+++ EXERCISE INPUT +++

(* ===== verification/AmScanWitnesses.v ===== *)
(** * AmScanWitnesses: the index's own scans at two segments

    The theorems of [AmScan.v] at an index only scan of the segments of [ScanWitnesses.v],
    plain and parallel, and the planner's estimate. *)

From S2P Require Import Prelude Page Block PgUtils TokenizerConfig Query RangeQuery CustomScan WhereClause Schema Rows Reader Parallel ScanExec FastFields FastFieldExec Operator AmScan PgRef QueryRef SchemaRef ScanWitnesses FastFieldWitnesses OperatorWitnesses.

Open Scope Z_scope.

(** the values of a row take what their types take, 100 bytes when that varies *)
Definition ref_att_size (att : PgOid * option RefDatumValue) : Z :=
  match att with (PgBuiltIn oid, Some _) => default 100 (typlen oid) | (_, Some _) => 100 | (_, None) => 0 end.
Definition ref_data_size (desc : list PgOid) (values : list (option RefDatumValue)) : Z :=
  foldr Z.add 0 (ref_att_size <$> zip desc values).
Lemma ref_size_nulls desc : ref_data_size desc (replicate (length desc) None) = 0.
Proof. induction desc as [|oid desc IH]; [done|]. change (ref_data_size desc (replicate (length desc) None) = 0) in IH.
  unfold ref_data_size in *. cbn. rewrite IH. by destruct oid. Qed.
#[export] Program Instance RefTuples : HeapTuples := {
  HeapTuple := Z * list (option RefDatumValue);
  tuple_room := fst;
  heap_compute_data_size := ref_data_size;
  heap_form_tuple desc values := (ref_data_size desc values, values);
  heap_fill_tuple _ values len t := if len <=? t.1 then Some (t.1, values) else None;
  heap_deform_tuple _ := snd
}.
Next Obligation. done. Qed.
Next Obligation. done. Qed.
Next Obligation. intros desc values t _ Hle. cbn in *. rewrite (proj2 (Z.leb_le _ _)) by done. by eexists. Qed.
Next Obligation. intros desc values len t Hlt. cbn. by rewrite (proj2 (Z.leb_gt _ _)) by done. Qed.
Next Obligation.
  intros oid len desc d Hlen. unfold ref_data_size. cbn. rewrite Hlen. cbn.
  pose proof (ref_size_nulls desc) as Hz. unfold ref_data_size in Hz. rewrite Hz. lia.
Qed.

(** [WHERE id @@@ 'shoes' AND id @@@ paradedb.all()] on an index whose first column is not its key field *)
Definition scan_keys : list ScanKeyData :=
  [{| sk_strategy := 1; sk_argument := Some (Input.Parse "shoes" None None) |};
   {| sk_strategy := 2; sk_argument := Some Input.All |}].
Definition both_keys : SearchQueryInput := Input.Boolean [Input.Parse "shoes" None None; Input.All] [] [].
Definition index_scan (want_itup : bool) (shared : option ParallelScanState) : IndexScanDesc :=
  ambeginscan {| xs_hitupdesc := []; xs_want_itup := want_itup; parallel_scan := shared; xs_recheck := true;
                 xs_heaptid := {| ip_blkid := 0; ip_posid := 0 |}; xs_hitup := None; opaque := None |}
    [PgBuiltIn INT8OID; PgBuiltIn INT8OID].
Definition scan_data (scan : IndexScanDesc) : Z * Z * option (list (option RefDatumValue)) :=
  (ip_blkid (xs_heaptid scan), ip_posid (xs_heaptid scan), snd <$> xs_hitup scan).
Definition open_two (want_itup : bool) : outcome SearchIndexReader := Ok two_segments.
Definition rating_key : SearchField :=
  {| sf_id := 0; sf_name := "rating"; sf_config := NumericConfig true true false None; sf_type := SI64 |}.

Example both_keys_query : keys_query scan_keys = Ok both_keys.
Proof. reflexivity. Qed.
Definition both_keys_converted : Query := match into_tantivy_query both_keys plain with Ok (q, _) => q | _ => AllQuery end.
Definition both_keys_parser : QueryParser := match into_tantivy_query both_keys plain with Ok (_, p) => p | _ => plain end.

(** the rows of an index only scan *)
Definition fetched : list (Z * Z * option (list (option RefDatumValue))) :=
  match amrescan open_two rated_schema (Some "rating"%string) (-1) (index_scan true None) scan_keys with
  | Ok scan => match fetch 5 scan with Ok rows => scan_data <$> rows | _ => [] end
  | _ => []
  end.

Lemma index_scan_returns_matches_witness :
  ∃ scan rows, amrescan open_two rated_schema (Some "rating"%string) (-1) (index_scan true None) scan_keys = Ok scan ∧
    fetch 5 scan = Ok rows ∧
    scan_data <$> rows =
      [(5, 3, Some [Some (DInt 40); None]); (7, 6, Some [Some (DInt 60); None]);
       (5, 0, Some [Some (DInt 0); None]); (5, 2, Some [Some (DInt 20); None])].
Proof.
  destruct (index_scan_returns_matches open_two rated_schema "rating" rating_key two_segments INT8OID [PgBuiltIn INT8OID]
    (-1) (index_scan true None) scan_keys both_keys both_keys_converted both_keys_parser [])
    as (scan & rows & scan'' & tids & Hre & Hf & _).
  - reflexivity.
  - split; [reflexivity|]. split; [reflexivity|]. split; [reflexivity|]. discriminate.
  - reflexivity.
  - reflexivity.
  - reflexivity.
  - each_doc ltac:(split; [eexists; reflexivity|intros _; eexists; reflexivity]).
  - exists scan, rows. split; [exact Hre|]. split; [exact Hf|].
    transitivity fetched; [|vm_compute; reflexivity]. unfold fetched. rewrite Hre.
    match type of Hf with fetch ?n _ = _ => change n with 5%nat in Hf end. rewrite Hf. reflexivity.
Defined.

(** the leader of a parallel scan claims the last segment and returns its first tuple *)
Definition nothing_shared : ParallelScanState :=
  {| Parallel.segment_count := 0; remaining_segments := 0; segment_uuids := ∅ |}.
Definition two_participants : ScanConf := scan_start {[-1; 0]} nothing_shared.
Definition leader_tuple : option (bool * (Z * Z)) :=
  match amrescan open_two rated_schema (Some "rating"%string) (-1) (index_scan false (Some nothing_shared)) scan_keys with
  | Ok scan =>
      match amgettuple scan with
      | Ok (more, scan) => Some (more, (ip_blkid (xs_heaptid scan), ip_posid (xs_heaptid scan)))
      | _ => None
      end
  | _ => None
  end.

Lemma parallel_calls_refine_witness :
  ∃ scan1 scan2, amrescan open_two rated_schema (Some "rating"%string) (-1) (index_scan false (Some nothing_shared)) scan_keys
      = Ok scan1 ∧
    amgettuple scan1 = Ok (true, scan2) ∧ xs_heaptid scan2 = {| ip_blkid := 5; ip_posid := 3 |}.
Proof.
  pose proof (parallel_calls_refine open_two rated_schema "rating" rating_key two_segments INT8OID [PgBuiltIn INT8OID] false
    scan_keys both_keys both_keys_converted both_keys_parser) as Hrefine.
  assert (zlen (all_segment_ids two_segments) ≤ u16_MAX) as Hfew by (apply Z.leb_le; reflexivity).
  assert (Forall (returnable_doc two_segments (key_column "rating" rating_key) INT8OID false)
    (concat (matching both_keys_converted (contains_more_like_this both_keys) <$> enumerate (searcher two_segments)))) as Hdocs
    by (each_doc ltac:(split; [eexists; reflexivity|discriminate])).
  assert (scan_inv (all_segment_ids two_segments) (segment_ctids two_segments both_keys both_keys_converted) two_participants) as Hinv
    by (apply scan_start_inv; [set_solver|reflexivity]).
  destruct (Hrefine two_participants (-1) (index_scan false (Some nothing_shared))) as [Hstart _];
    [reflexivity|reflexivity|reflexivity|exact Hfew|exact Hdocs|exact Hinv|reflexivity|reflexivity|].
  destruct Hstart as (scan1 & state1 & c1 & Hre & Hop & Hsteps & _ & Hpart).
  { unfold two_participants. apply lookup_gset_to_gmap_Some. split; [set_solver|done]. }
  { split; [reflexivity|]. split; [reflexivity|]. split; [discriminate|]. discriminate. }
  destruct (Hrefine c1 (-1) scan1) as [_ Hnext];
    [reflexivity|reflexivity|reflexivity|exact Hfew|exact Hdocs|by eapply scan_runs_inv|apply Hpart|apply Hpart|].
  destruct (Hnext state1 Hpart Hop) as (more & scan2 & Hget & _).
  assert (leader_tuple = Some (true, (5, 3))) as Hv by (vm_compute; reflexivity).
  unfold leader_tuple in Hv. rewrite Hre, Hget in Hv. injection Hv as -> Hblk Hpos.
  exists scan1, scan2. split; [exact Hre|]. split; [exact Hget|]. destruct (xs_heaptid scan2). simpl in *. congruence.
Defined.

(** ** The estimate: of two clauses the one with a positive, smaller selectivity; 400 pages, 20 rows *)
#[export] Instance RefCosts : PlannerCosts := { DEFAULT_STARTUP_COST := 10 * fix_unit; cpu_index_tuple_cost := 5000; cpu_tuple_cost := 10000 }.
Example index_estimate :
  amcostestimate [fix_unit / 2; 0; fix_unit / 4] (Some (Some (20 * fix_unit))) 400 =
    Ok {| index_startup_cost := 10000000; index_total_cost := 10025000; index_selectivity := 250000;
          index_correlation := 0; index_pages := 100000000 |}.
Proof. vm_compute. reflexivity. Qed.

+++

→ WHAT IS EXPECTED
Wherever the line holding "tuple_room := fst;" falls in the entries above, copy exactly from it through the line holding "(** [WHERE id", inclusive, and add nothing.

→ WRITTEN SOLUTION
  tuple_room := fst;
  heap_compute_data_size := ref_data_size;
  heap_form_tuple desc values := (ref_data_size desc values, values);
  heap_fill_tuple _ values len t := if len <=? t.1 then Some (t.1, values) else None;
  heap_deform_tuple _ := snd
}.
Next Obligation. done. Qed.
Next Obligation. done. Qed.
Next Obligation. intros desc values t _ Hle. cbn in *. rewrite (proj2 (Z.leb_le _ _)) by done. by eexists. Qed.
Next Obligation. intros desc values len t Hlt. cbn. by rewrite (proj2 (Z.leb_gt _ _)) by done. Qed.
Next Obligation.
  intros oid len desc d Hlen. unfold ref_data_size. cbn. rewrite Hlen. cbn.
  pose proof (ref_size_nulls desc) as Hz. unfold ref_data_size in Hz. rewrite Hz. lia.
Qed.

(** [WHERE id @@@ 'shoes' AND id @@@ paradedb.all()] on an index whose first column is not its key field *)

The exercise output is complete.